Edna se dejó resbalar hasta el suelo donde acabó de rodillas frente a mademoiselle Reisz, quien tomó su cara radiante entre sus manos.
—¿Por qué? Porque su pelo es castaño y su frente despejada, porque abre y cierra los ojos, porque tiene dos labios y la barbilla cuadrada y un meñique que no puede enderezar porque se lo dobló jugando de niño, porque...
—Porque sí, en resumen— rio mademoiselle—. ¿Qué piensas hacer cuando vuelva? -preguntó.
—¿Hacer? Nada. Alegrarme y ser feliz por estar viva.
Ya se encontraba feliz por estar viva con la sola idea de su retorno. El cielo húmedo y gris, tan deprimente hacía un rato, le parecía ahora vibrante, estimulante; mientras volvía a casa empapada de lluvia.
Se detuvo en una confitería para encargar una gran caja de bombones para sus hijos, que estaban en Iberville. Les escribió una nota mandándoles miles de besos y todo su amor.
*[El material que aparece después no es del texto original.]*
(** X17 at a commit whose [modified] is the string [ab]. *)
Lemma formatter_iterates_strings_and_objects_witness :
  as_iterated_commits [stringly_commit]
  = Some [MkCommit "m" "n" ["a"; "b"] [] ["x"]] /\
  (length [stringly_commit] <= 100)%nat /\
  build_commit_info_text (H:=ascii_runtime) (PList [stringly_commit]) empty_world
  = (Ok (report [MkCommit "m" "n" ["a"; "b"] [] ["x"]]), empty_world).
Proof.
  assert (Hlen : (length [stringly_commit] <= 100)%nat) by (cbn [length]; lia).
  split; [reflexivity|split; [exact Hlen|]].
  exact (@formatter_iterates_strings_and_objects ascii_runtime [stringly_commit]
           [MkCommit "m" "n" ["a"; "b"] [] ["x"]] empty_world eq_refl Hlen).
Defined.

(** X7 at a push without commits. *)
Lemma push_event_schema_accepts_witness :
  is_valid push_event_schema (push_payload []) = true /\
  exists items ritems name ref commits,
    push_payload [] = PDict items /\
    dict_get items "repository" = Some (PDict ritems) /\
    dict_get ritems "name" = Some (PStr name) /\
    dict_get items "ref" = Some (PStr ref) /\
    dict_get items "commits" = Some (PList commits).
Proof.
  split; [reflexivity|].
  exact (proj1 (push_event_schema_accepts (push_payload [])) eq_refl).
Defined.

(** X16 at the sample commit. *)
Lemma print_commit_author_prints_or_raises_witness :
  member sample_commit "author" = Some (PDict [("name", PStr "alice")]) /\
  member (PDict [("name", PStr "alice")]) "name" = Some (PStr "alice") /\
  print_commit_author (H:=ascii_runtime) sample_commit empty_world
  = (Ok tt, World [] ["提交作者: alice"] [] [] "").
Proof.
  split; [reflexivity|split; [reflexivity|]].
  exact (proj1 (@print_commit_author_prints_or_raises ascii_runtime sample_commit
                  empty_world)
           (PDict [("name", PStr "alice")]) (PStr "alice") eq_refl eq_refl).
Defined.
(** * NewsBot RAG chatbot backend: a shallow embedding and its properties

    The development follows the Node.js sources of the backend:
    - [services/cacheService.js]   cache key derivation and the query cache,
    - [routes/session.js]          the session store handlers,
    - [routes/chat.js]             the HTTP chat handler,
    - [config/embeddings.js]       the embedding client,
    - [scripts/ingestNews.js]      batch embedding with its validation,
    - [services/ragService.js]     the class-based RAG service,
    - [server.js]                  the retrying generation call, the RAG query
                                   processor and the socket session registry.

    Asynchronous code is written in a small monad that threads the state of
    the outside world (the Redis store, the clock, the log of outbound calls)
    and carries JavaScript exceptions.  External services answer through an
    environment record of oracles, indexed by the number of earlier calls so
    that a retried call may see a different outcome. *)

From Stdlib Require Import ZArith NArith List String Ascii Bool Lia DecimalString.
From stdpp Require Import base gmap sets list strings.

Local Open Scope N_scope.

(** ** JavaScript strings

    A JavaScript string is a sequence of 16-bit UTF-16 code units. *)

Abbreviation jsstring := (list N).

Definition code_unit (u : N) : bool := u <? 65536.

Definition lit (s : string) : jsstring :=
  map N_of_ascii (list_ascii_of_string s).

(** [String(n)] for a non-negative integer. *)
Definition num_to_string (n : N) : jsstring :=
  lit (NilZero.string_of_uint (N.to_uint n)).

(** [Array.prototype.join]. *)
Fixpoint join (sep : jsstring) (parts : list jsstring) : jsstring :=
  match parts with
  | [] => []
  | [p] => p
  | p :: rest => p ++ sep ++ join sep rest
  end.

(** [arr.map((x, i) => f(x, i))], the index starting at [i]. *)
Fixpoint mapi_from {A B} (f : A -> N -> B) (i : N) (l : list A) : list B :=
  match l with
  | [] => []
  | x :: rest => f x i :: mapi_from f (i + 1) rest
  end.

(** A template placeholder applied to a property that may be [undefined]. *)
Definition show (v : option jsstring) : jsstring :=
  match v with
  | Some s => s
  | None => lit "undefined"
  end.

(** [v || dflt] on a string-or-undefined value: the empty string is falsy. *)
Definition or_else (v : option jsstring) (dflt : jsstring) : jsstring :=
  match v with
  | Some (c :: s) => c :: s
  | _ => dflt
  end.

(** ** Values exchanged with the external services *)

(** Embedding components are never inspected by this code; integers stand
    for the numbers of a vector. *)
Definition vector : Type := list Z.

Record Payload := mkPayload {
  p_title : option jsstring;
  p_url : option jsstring;
  p_summary : option jsstring;
  p_content : option jsstring;
  p_source : option jsstring
}.

(** A search hit; [h_payload = None] is a hit returned without payload.  In a
    request, a field [None] is a field the caller did not set, and the score
    threshold is a fraction. *)
Record Hit := mkHit {
  h_id : jsstring;
  h_score : Z;
  h_payload : option Payload
}.

Record SearchReq := mkSearchReq {
  sr_collection : jsstring;
  sr_vector : option vector;
  sr_limit : Z;
  sr_score_threshold : option (Z * Z);
  sr_with_payload : option bool
}.

Record Source := mkSource {
  src_title : option jsstring;
  src_url : option jsstring
}.

(** The response object of the RAG query processor.  [answer = None] is
    [undefined]. *)
Record Response := mkResponse {
  answer : option jsstring;
  sources : list Source;
  hasRelevantContext : bool
}.

(** ** Exceptions and results *)

Inductive ErrKind := ErrError | ErrTypeError.

Record Err := mkErr {
  e_kind : ErrKind;
  e_message : jsstring;
  e_status : option Z
}.

Inductive Res (A : Type) : Type :=
| Ok (a : A)
| Throw (e : Err).
Arguments Ok {A} a.
Arguments Throw {A} e.

Definition new_Error (msg : jsstring) : Err := mkErr ErrError msg None.
Definition new_TypeError (msg : jsstring) : Err := mkErr ErrTypeError msg None.

(** ** Session and cache records kept in Redis *)

Inductive Role := user | bot.

Inductive Content :=
| CUndef
| CNull
| CStr (s : jsstring)
| CResp (r : Response).

Definition truthy (c : Content) : bool :=
  match c with
  | CUndef | CNull => false
  | CStr [] => false
  | CStr (_ :: _) => true
  | CResp _ => true
  end.

Record Message := mkMessage {
  m_id : jsstring;
  m_type : Role;
  m_content : Content;
  m_timestamp : N
}.

Record Session := mkSession {
  s_id : jsstring;
  createdAt : N;
  lastActivity : N;
  messageCount : N;
  messages : list Message
}.

Record CacheData := mkCacheData {
  cd_result : Response;
  cd_timestamp : N;
  cd_query : jsstring
}.

(** The JSON documents stored under a key. *)
Inductive RedisVal :=
| RSession (s : Session)
| RCache (d : CacheData).

(** ** The outside world

    [w_redis] maps a key to its document and the time (in milliseconds) at
    which the key expires; [w_trace] lists the outbound calls in the order
    they were made. *)

Inductive Event :=
| EvEmbed (texts : list jsstring)
| EvSearch (req : SearchReq)
| EvGenerate (prompt : jsstring)
| EvWait (ms : N)
| EvRedisGet (key : jsstring)
| EvRedisSetEx (key : jsstring) (ttl : Z)
| EvUuid.

Record World := mkWorld {
  w_redis : gmap (list N) (RedisVal * N);
  w_now : N;
  w_trace : list Event
}.

(** The oracles of the external services.  The first argument of an oracle is
    the number of calls made to that service before this one. *)
Record Env := mkEnv {
  batchEmbedContents : nat -> list jsstring -> Res (list (option vector));
  qdrant_search : nat -> SearchReq -> Res (list Hit);
  generateContent : nat -> jsstring -> Res jsstring;
  uuidv4 : nat -> jsstring;
  redis_up : nat -> bool;
  SESSION_TTL : option Z;
  CACHE_TTL : option Z;
  QDRANT_COLLECTION_NAME : option jsstring
}.

Definition is_embed (ev : Event) : bool :=
  match ev with EvEmbed _ => true | _ => false end.
Definition is_search (ev : Event) : bool :=
  match ev with EvSearch _ => true | _ => false end.
Definition is_generate (ev : Event) : bool :=
  match ev with EvGenerate _ => true | _ => false end.
Definition is_wait (ev : Event) : bool :=
  match ev with EvWait _ => true | _ => false end.
Definition is_redis (ev : Event) : bool :=
  match ev with EvRedisGet _ | EvRedisSetEx _ _ => true | _ => false end.
Definition is_uuid (ev : Event) : bool :=
  match ev with EvUuid => true | _ => false end.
Por la tarde, antes de cenar, escribió una encantadora carta a su marido en la que le comunicaba sus intenciones de mudarse temporalmente a la casita de la esquina, y su idea de dar una cena de despedida. Se lamentaba de que él no fuera a estar ahí para compartir el momento, ayudarla con el menú y entretener a los invitados. Su carta era de un entusiasmo contagioso.